Saturday 31 October 2015

Two Landmark Silly Symphonies

So much has been written about Walt Disney’s cartoons, there’s no point in me analysing them. Instead, let me post a couple of full-page trade ads for two of Disney’s three landmark cartoons before his studio made “The Three Little Pigs” in 1933. The first was “Steamboat Willie,” where Disney took a lead character and turned into a musician and cavorting dancer. The synchronised noises as Mickey played animals as musical instruments was more than enough to captivate 1928 audiences, especially compared with the crudely-drawn generic mice of an Aesop Fables cartoon.

We skip past that to look at a cartoon from the following year that, thanks to the internet, has probably been seen more these days than it did when it came out in 1929.



Spake Variety on July 17, 1929:
"THE SKELETON DANCE"
Animated Cartoon
Cinephone
5 Mins.
Roxy, New York

Title tells the story, but not the number of laughs included in this sounded cartoon short. The number is high.
Peak is reached when one skeleton plays the spine of another in xylophone fashion, using a pair of thigh bones as hammers. Perfectly timed xylo accompaniment completes the effect.
The skeletons hoof and frolic. One throws his skull at a hooting owl and knocks the latter's feathers off. Four bones brothers do a unison routine that's a howl.
To set the finish, a rooster crows at the dawn. The skeletons, through for the night, dive into a nearby grave, pulling the lid down after them. Along comes a pair of feet, somehow left behind. They kick on the slab and a bony arm reaches out to pull them in. All takes place in a graveyard.
Don't bring your children.
Bige.
“The Skeleton Dance” wasn’t much different in the basic concept than a Mickey cartoon. Lots of music. Lots of cavorting. A little humour. No plot. It’s still fun to watch today, but it was captivating in 1929. Soon other studios, especially Van Beuren, populated their cartoon shorts with dancing and singing skeletons.

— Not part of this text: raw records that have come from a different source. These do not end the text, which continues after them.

(** * LedgerLens: receipt digitizer -- validation and reconciliation core

    A shallow embedding of the two Streamlit applications of the
    repository, [milestone-1/app1.py] and [milestone-2/app2.py]:
    the category classifier, the tolerant JSON extraction ([safe_json]),
    the amount coercion ([safe_float]), the upload (ingestion) path with its
    duplicate check, and the History-tab amount validation.

    Modelling conventions.
    - Amounts are modelled twice.  In the applications as a whole (upload,
      store, History tab) a Python [float] is an exact rational ([Q]) and
      equalities between amounts are stated with [==]; binary64 rounding,
      infinities and NaN are outside that model, which serves the
      properties that rounding does not decide.  The amount validation of
      the History tabs is modelled a second time on binary64 numbers
      ([Module B64], on the standard library's [SpecFloat]), with rounding,
      signed zeros, infinities and NaN, with integers apart from floats and
      with [OverflowError]; the formulas of the reconciliation, the
      inferred tax and the verdict are stated there.
    - A Python [str] is a [string] of 8-bit characters; [str.lower] acts on
      the ASCII letters.
    - Values decoded from JSON are the inductive [pyval]; a [dict] is an
      association list in insertion order (the decoder yields unique keys).
    - An exception is an explicit [Raise] result; [st.stop()] ends a run and
      is an explicit outcome.
    - The display calls ([st.table], [st.metric], [pd.DataFrame], charts)
      and the decoding of the uploaded image are not modelled, except that
      in [B64] the display of the line items, which can raise, is a
      parameter [show_table]; the MD5 digest of the uploaded bytes and the
      text answered by the extraction model are inputs.
    - Library calls that are not code of the repository ([json.loads],
      [float] on a string, [datetime.fromisoformat]) are parameters of the
      sections that use them; reference implementations for running the
      model are given in [Module PyLib]. *)

From Stdlib Require Import List String Ascii Bool Arith ZArith Lia.
From Stdlib Require Import QArith Qabs Qminmax Lqa.
From Stdlib Require Import PrimFloat SpecFloat FloatOps.
From Stdlib Require Import Sorted.
Import ListNotations.

Set Warnings "-register-all".

Local Open Scope string_scope.
Local Open Scope Q_scope.

(** ** Python values and exceptions *)

Inductive pyval : Type :=
| PNone
| PBool (b : bool)
| PNum (q : Q)
| PStr (s : string)
| PList (l : list pyval)
| PDict (d : list (string * pyval)).

(** [InterfaceError] and [IntegrityError] are the two failures of the
    sqlite3 driver that the upload path can meet: a parameter of an
    unsupported type, and a violated [UNIQUE] constraint.  [OverflowError]
    is raised by [float] on an integer that no float can hold. *)
Inductive exn : Type :=
| TypeError
| ValueError
| AttributeError
| InterfaceError
| IntegrityError
| OverflowError.

Inductive result (A : Type) : Type :=
| Ok (a : A)
| Raise (e : exn).

Arguments Ok {A} a.
Arguments Raise {A} e.

Definition bind {A B : Type} (r : result A) (k : A -> result B) : result B :=
  match r with
  | Ok a => k a
  | Raise e => Raise e
  end.

Notation "x <- r ;; k" := (bind r (fun x => k))
  (at level 61, r at next level, right associativity).

(** [try: e except: d] with a bare [except]. *)
Definition try_except {A : Type} (r : result A) (d : A) : A :=
  match r with
  | Ok a => a
  | Raise _ => d
  end.

(** ** Built-in operations used by the applications *)

Fixpoint assoc (k : string) (d : list (string * pyval)) : option pyval :=
  match d with
  | [] => None
  | (k', v) :: d' => if String.eqb k k' then Some v else assoc k d'
  end.

(** [o.get(k, dflt)]: only a [dict] has the method. *)
Definition py_get (o : pyval) (k : string) (dflt : pyval) : result pyval :=
  match o with
  | PDict d => Ok (match assoc k d with Some v => v | None => dflt end)
  | _ => Raise AttributeError
  end.

(** [o.values()] *)
Definition py_values (o : pyval) : result (list pyval) :=
  match o with
  | PDict d => Ok (map snd d)
  | _ => Raise AttributeError
  end.

(** [iter(o)]: a list yields its elements, a dict its keys, a string its
    characters; anything else is not iterable. *)
Definition py_iter (o : pyval) : result (list pyval) :=
  match o with
  | PList l => Ok l
  | PDict d => Ok (map (fun kv => PStr (fst kv)) d)
  | PStr s => Ok (map (fun c => PStr (String c EmptyString)) (list_ascii_of_string s))
  | _ => Raise TypeError
  end.

(** Truth value of an object, as tested by [if x:] and [not x]. *)
Definition truthy (o : pyval) : bool :=
  match o with
  | PNone => false
  | PBool b => b
  | PNum q => negb (Qeq_bool q 0)
  | PStr s => negb (String.eqb s EmptyString)
  | PList l => match l with [] => false | _ => true end
  | PDict d => match d with [] => false | _ => true end
  end.

Definition Qlt_bool (a b : Q) : bool := negb (Qle_bool b a).

(** [sum(f(i) for i in l)]: left to right from the integer 0; the first
    exception ends the evaluation. *)
Fixpoint sum_from (f : pyval -> result Q) (l : list pyval) (acc : Q) : result Q :=
  match l with
  | [] => Ok acc
  | x :: l' =>
      match f x with
      | Ok q => sum_from f l' (acc + q)
      | Raise e => Raise e
      end
  end.

Definition py_sum (f : pyval -> result Q) (l : list pyval) : result Q :=
  sum_from f l 0.

(** *** Strings *)

(** [str.lower()] on ASCII text. *)
Definition lower_ascii (c : ascii) : ascii :=
  let n := nat_of_ascii c in
  if (65 <=? n)%nat && (n <=? 90)%nat then ascii_of_nat (n + 32) else c.

Fixpoint lower (s : string) : string :=
  match s with
  | EmptyString => EmptyString
  | String c s' => String (lower_ascii c) (lower s')
  end.

(** [x in m] for strings: [x] occurs in [m] as a contiguous substring. *)
Fixpoint str_in (x m : string) : bool :=
  if prefix x m then true
  else match m with
       | EmptyString => false
       | String _ m' => str_in x m'
       end.

(** [any(x in m for x in kws)] *)
Definition any_in (kws : list string) (m : string) : bool :=
  existsb (fun x => str_in x m) kws.

(** Position of the first and of the last occurrence of a character. *)
Fixpoint find_char (c : ascii) (s : string) : option nat :=
  match s with
  | EmptyString => None
  | String a s' =>
      if Ascii.eqb a c then Some O
      else match find_char c s' with
           | Some i => Some (S i)
           | None => None
           end
  end.

Fixpoint rfind_char (c : ascii) (s : string) : option nat :=
  match s with
  | EmptyString => None
  | String a s' =>
      match rfind_char c s' with
      | Some i => Some (S i)
      | None => if Ascii.eqb a c then Some O else None
      end
  end.

(** [text.index(c)] and [text.rindex(c)] raise [ValueError] when [c] does not
    occur. *)
Definition str_index (text : string) (c : ascii) : result nat :=
  match find_char c text with
  | Some i => Ok i
  | None => Raise ValueError
  end.

Definition str_rindex (text : string) (c : ascii) : result nat :=
  match rfind_char c text with
  | Some i => Ok i
  | None => Raise ValueError
  end.

(** [text[start:end]] for non-negative bounds. *)
Definition slice (text : string) (start end_ : nat) : string :=
  substring start (end_ - start) text.

(** [merchant.lower()]: a method of [str] only. *)
Definition py_lower (o : pyval) : result string :=
  match o with
  | PStr s => Ok (lower s)
  | _ => Raise AttributeError
  end.

(** *** Calendar dates *)

(** A [datetime.date]. *)
Record date : Type := mkDate { year : N; month : N; day : N }.

Definition is_leap (y : N) : bool :=
  ((y mod 4 =? 0) && negb (y mod 100 =? 0) || (y mod 400 =? 0))%N.

Definition days_in_month (y m : N) : N :=
  (if m =? 2 then (if is_leap y then 29 else 28)
   else if (m =? 4) || (m =? 6) || (m =? 9) || (m =? 11) then 30
   else 31)%N.

(** The invariant of every [datetime.date] object. *)
Definition valid_date (d : date) : bool :=
  ((1 <=? year d) && (year d <=? 9999) &&
   (1 <=? month d) && (month d <=? 12) &&
   (1 <=? day d) && (day d <=? days_in_month (year d) (month d)))%N.

Definition digit (n : N) : ascii := ascii_of_N (48 + n mod 10).

(** [date.isoformat()]: ["%04d-%02d-%02d"]. *)
Definition isoformat (d : date) : string :=
  (String (digit (year d / 1000)) (String (digit (year d / 100))
    (String (digit (year d / 10)) (String (digit (year d))
      (String "-" (String (digit (month d / 10)) (String (digit (month d))
        (String "-" (String (digit (day d / 10)) (String (digit (day d))
          EmptyString))))))))))%N.

(** ** Data model *)

(** The labels returned by [classify_category]. *)
Inductive category : Type :=
| Groceries | Medical | Restaurant | Travel | Utilities | Other.

Definition category_name (c : category) : string :=
  match c with
  | Groceries => "Groceries"
  | Medical => "Medical"
  | Restaurant => "Restaurant"
  | Travel => "Travel"
  | Utilities => "Utilities"
  | Other => "Other"
  end.

(** A row of the table [receipts].  The columns [merchant], [date] and
    [currency] hold whatever value was bound to them; [raw_json] is the
    extracted payload (the text written by [json.dumps] and read back by
    [json.loads] is not modelled). *)
Record receipt : Type := mkReceipt {
  id : Z;
  merchant : pyval;
  date_col : pyval;
  total : Q;
  currency : pyval;
  category_col : category;
  raw_json : pyval;
  file_hash : string
}.

(** The table [receipts] with the counter of its [AUTOINCREMENT] key. *)
Record table : Type := mkTable {
  rows : list receipt;
  last_id : Z
}.

Definition empty_table : table := {| rows := []; last_id := 0%Z |}.

(** [SELECT 1 FROM receipts WHERE file_hash=?] followed by [fetchone()]. *)
Definition hash_present (t : table) (h : string) : bool :=
  existsb (fun r => String.eqb (file_hash r) h) (rows t).

(** Types the sqlite3 driver accepts as a statement parameter. *)
Definition bindable (v : pyval) : bool :=
  match v with
  | PList _ | PDict _ => false
  | _ => true
  end.

(** [INSERT INTO receipts (merchant, date, total, currency, category,
    raw_json, file_hash) VALUES (?, ?, ?, ?, ?, ?, ?)]: the parameters are
    bound first, then the [UNIQUE] constraint on [file_hash] is checked. *)
Definition insert_receipt (t : table) (merchant date : pyval) (total : Q)
    (currency : pyval) (cat : category) (raw : pyval) (h : string)
  : result table :=
  if negb (bindable merchant && bindable date && bindable currency)
  then Raise InterfaceError
  else if hash_present t h then Raise IntegrityError
  else
    let i := (last_id t + 1)%Z in
    Ok {| rows := rows t ++
                  [ {| id := i; merchant := merchant; date_col := date;
                       total := total; currency := currency;
                       category_col := cat; raw_json := raw;
                       file_hash := h |} ];
          last_id := i |}.
(** * Key manager library: credential lifecycle engine

    A shallow embedding of the three services of the library

      - [KeyGenerationService]  (services/key-generation.service.ts)
      - [KeyValidationService]  (services/key-validation.service.ts)
      - [KeyManagerService]     (key-manager.service.ts)

    over an explicit model of the two tables they share ([sa_info] and
    [api_keys]).  Every service method is a computation in a small
    state-and-exception monad [M]: the state is the [World] (tables, id
    sequence, consumed entropy, repository trace), an exception is a thrown
    JavaScript value ([HttpException] or a plain [Error]).

    Conventions.
      - A [Date] is its [getTime()] value, a [Z] number of milliseconds.
      - A JavaScript string is a [string]; each [ascii] stands for the code
        unit of the same number.
      - Numbers that the code handles are integers; they are modelled by [Z],
        and what [parseInt] reads is rounded to the nearest Number.
        [NaN], where the code can produce it, is [None] in [option Z].
      - The store answers every query the services can send, except those
        it is bound to reject: a lookup or an update by a [NaN] identifier,
        and in the query builder an order direction other than [ASC] and
        [DESC] and a [NaN] [skip] or [take].  [validateApiKey], whose
        [catch] turns a rejected query into a result, is written over a
        repository that may reject any.
      - [logger] calls are observability only and are left out; what the
        repositories and [crypto.randomBytes] are asked is recorded in
        [World.trace]. *)

From Stdlib Require Import List String Ascii ZArith Bool Lia.
From Stdlib Require Import DecimalString DecimalZ DecimalPos.
Import ListNotations.

#[local] Open Scope string_scope.
#[local] Open Scope Z_scope.

(** ** JavaScript primitives used by the services *)

Module Js.

(** [undefined], [null], or a value: what a DTO field can hold. *)
Inductive nullable (A : Type) : Type :=
| undefined : nullable A
| null : nullable A
| value : A -> nullable A.
Arguments undefined {A}.
Arguments null {A}.
Arguments value {A} _.
(** * Confidential chunked transfer engine: a shallow embedding

    Source files embedded here:
    - [server/contract.sol]                       (module [Registry])
    - [frontend/src/services/cryptoService.ts]    (module [ChunkCipher])
    - [frontend/src/utils/ipfsGateway.ts]         (module [Gateway])
    - [frontend/src/services/chunkedDownload.ts]  (module [Download])
    - [frontend/src/services/chunkedUpload.ts]    (modules [Upload], [Proxy]
                                                   and [Auth])
    - [server/chunkedService.js], [verifyHmac]    (module [Auth])
    Module [RoundTrip] runs the download of [Download] on what the upload of
    [Upload] has published.

    Conventions.  A JavaScript string is a Rocq [string] whose characters are
    code units below 256.  A [Uint8Array] / [ArrayBuffer] is a [list byte].
    Solidity [uint256] and [address] values are [N]; the contract only
    compares them, so no wrap-around arithmetic is involved.  Promise
    rejections and [throw] are the [inl]/error constructors of the result
    types; primitives of the platform (Web Crypto, fetch, IndexedDB, the
    wallet) are parameters of the definitions. *)

From Stdlib Require Import ZArith NArith List String Ascii Bool Lia.
From Stdlib Require Import DecimalString DecimalNat.
From Stdlib Require Import QArith Qabs Lqa.
From Stdlib.Strings Require Import Byte.
From stdpp Require Import gmap strings list sorting.

Local Open Scope string_scope.
Local Open Scope list_scope.

(** ** Shared JavaScript helpers *)

(** [Number.prototype.toString()] on a non-negative integer: its decimal
    numeral, ["0"] for zero. *)
Definition toString (n : nat) : string :=
  NilEmpty.string_of_uint (Nat.to_uint n).

(** [new TextEncoder().encode(s)] for a string of code units below 128 (the
    only strings encoded in this development are decimal numerals). *)
Definition TextEncoder_encode (s : string) : list byte :=
  list_byte_of_string s.

(** [s.startsWith(p)] *)
Definition startsWith (p s : string) : bool := String.prefix p s.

The early Mickey cartoons followed a loose format of musicality in the first half, with Mickey rescuing Minnie in the second. The Harman-Ising cartoons at Warner Bros. followed the same format (as did Merrie Melodies until some guy named Tex Avery showed up) and you can see it at other studios. “Flowers and Trees” in 1932 wasn’t much different—flora and friends battled flames in the second half—but what made it different was the full spectrum of hues, thanks to the studio’s inaugural use of three-strip Technicolor. The cartoon still has some charm, despite its comparatively languid pace (it wouldn’t be unfair to credit Avery with picking up the overall speed of cartoons in the ‘40s).

If you’re an animation fan, even if you’re not partial to Disney, you’ve seen “The Skeleton Dance” before. But it’s always worth watching again.